PROVIDED DATA:
▬▬▬▬▬▬▬▬▬▬
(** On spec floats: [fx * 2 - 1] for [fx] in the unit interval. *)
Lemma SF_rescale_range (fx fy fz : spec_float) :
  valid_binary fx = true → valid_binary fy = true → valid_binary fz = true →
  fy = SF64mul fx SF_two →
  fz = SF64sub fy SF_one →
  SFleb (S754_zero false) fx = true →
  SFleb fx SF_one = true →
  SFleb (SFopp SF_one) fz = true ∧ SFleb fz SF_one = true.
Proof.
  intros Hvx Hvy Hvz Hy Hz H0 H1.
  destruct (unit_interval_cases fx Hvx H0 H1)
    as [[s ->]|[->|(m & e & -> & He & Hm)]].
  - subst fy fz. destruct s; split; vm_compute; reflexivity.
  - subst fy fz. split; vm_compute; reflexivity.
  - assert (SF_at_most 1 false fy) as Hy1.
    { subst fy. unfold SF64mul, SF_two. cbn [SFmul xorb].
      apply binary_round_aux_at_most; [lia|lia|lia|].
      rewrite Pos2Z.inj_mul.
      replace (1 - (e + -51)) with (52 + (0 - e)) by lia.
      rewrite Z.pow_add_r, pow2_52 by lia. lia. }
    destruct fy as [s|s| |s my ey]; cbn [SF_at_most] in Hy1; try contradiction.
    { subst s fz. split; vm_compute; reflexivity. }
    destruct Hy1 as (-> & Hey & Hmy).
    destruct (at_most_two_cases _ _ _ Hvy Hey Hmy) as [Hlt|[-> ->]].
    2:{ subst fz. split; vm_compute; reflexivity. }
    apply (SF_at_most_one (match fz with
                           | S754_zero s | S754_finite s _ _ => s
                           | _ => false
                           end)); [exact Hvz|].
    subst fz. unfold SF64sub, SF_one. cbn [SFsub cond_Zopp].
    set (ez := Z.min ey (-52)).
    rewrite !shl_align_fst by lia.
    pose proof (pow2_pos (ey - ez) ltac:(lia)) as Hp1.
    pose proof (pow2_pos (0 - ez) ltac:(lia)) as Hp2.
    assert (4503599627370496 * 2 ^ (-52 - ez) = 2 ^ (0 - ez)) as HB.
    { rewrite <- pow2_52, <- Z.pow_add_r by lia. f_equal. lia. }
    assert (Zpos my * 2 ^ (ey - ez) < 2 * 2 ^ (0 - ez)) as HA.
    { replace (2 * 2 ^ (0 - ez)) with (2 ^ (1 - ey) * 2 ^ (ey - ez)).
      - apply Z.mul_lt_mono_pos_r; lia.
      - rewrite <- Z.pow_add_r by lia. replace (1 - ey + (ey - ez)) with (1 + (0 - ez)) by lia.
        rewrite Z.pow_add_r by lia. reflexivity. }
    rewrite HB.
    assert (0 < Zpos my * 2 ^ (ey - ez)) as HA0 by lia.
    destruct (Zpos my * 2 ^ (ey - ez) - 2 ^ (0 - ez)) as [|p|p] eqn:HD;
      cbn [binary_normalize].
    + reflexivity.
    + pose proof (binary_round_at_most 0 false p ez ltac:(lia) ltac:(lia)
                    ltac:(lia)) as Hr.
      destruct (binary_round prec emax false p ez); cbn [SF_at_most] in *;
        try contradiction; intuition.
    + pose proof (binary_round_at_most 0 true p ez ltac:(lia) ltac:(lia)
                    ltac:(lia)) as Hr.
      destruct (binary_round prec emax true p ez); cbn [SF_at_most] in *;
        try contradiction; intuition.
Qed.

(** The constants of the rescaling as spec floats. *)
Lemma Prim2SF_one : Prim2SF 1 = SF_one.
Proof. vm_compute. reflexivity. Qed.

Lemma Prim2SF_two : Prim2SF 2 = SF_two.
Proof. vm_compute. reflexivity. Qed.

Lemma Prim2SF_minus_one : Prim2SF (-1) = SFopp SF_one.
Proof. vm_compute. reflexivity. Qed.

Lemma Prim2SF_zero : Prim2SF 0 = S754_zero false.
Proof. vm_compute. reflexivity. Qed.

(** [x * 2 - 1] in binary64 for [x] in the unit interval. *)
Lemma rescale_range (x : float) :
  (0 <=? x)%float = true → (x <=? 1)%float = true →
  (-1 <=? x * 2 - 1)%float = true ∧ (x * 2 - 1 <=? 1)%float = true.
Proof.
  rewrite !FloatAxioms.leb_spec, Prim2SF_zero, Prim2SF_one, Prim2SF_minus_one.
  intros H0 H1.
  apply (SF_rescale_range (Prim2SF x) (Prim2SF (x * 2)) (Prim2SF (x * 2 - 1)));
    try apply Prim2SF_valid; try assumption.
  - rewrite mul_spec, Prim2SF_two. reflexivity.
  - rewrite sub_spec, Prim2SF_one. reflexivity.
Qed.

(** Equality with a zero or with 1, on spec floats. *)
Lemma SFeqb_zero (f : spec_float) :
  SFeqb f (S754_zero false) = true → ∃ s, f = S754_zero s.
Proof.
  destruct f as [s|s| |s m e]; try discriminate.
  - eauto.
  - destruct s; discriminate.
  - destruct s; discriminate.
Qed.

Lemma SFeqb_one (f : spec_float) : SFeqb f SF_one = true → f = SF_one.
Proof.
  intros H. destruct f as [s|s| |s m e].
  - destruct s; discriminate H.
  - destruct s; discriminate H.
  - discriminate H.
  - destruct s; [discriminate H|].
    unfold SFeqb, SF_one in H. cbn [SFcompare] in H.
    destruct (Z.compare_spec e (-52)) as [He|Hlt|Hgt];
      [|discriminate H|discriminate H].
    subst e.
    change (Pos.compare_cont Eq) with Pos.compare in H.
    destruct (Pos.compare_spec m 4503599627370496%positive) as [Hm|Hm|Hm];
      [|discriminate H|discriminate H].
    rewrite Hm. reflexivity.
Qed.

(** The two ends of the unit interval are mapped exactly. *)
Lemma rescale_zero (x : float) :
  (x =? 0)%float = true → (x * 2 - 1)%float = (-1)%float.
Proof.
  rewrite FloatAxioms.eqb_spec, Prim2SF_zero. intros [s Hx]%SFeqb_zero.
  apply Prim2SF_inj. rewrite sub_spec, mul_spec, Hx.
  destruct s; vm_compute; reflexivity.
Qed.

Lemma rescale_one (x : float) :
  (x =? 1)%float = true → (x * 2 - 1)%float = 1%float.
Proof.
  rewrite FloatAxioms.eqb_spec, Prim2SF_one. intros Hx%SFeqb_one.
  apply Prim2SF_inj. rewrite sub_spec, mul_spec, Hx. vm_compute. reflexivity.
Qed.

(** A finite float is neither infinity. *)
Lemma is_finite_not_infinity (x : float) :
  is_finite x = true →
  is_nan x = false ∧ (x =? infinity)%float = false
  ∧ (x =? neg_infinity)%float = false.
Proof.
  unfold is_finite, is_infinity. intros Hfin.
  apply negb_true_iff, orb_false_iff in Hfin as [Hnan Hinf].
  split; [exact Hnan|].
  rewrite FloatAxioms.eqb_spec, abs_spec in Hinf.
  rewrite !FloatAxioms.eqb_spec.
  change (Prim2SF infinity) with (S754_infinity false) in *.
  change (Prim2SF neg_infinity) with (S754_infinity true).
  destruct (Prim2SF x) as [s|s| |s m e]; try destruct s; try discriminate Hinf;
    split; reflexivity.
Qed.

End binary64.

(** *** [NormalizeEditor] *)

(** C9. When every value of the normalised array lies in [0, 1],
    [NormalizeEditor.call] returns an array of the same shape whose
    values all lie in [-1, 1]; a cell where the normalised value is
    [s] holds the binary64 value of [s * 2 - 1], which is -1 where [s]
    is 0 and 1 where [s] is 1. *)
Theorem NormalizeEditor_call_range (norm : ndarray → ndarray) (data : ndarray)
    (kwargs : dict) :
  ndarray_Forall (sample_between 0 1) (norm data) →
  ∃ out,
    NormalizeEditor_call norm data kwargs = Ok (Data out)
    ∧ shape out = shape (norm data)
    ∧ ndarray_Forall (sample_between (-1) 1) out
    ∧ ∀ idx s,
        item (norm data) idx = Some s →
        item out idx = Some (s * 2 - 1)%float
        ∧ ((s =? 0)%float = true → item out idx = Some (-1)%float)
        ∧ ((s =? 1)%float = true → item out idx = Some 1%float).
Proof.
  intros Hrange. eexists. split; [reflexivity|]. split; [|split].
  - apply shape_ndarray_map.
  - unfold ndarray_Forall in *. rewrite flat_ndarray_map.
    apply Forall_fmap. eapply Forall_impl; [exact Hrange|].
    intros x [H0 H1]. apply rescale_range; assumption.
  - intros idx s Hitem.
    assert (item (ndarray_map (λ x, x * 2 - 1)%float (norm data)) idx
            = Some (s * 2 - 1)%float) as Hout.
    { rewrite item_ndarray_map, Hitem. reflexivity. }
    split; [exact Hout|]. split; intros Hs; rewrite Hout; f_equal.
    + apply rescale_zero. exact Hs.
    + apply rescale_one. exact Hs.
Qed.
▬▬▬▬▬▬▬▬▬▬
EXERCISE DESCRIPTION: Copy out each line of the data where the string "kwargs" appears.

WORKED SOLUTION:
    (kwargs : dict) :
    NormalizeEditor_call norm data kwargs = Ok (Data out)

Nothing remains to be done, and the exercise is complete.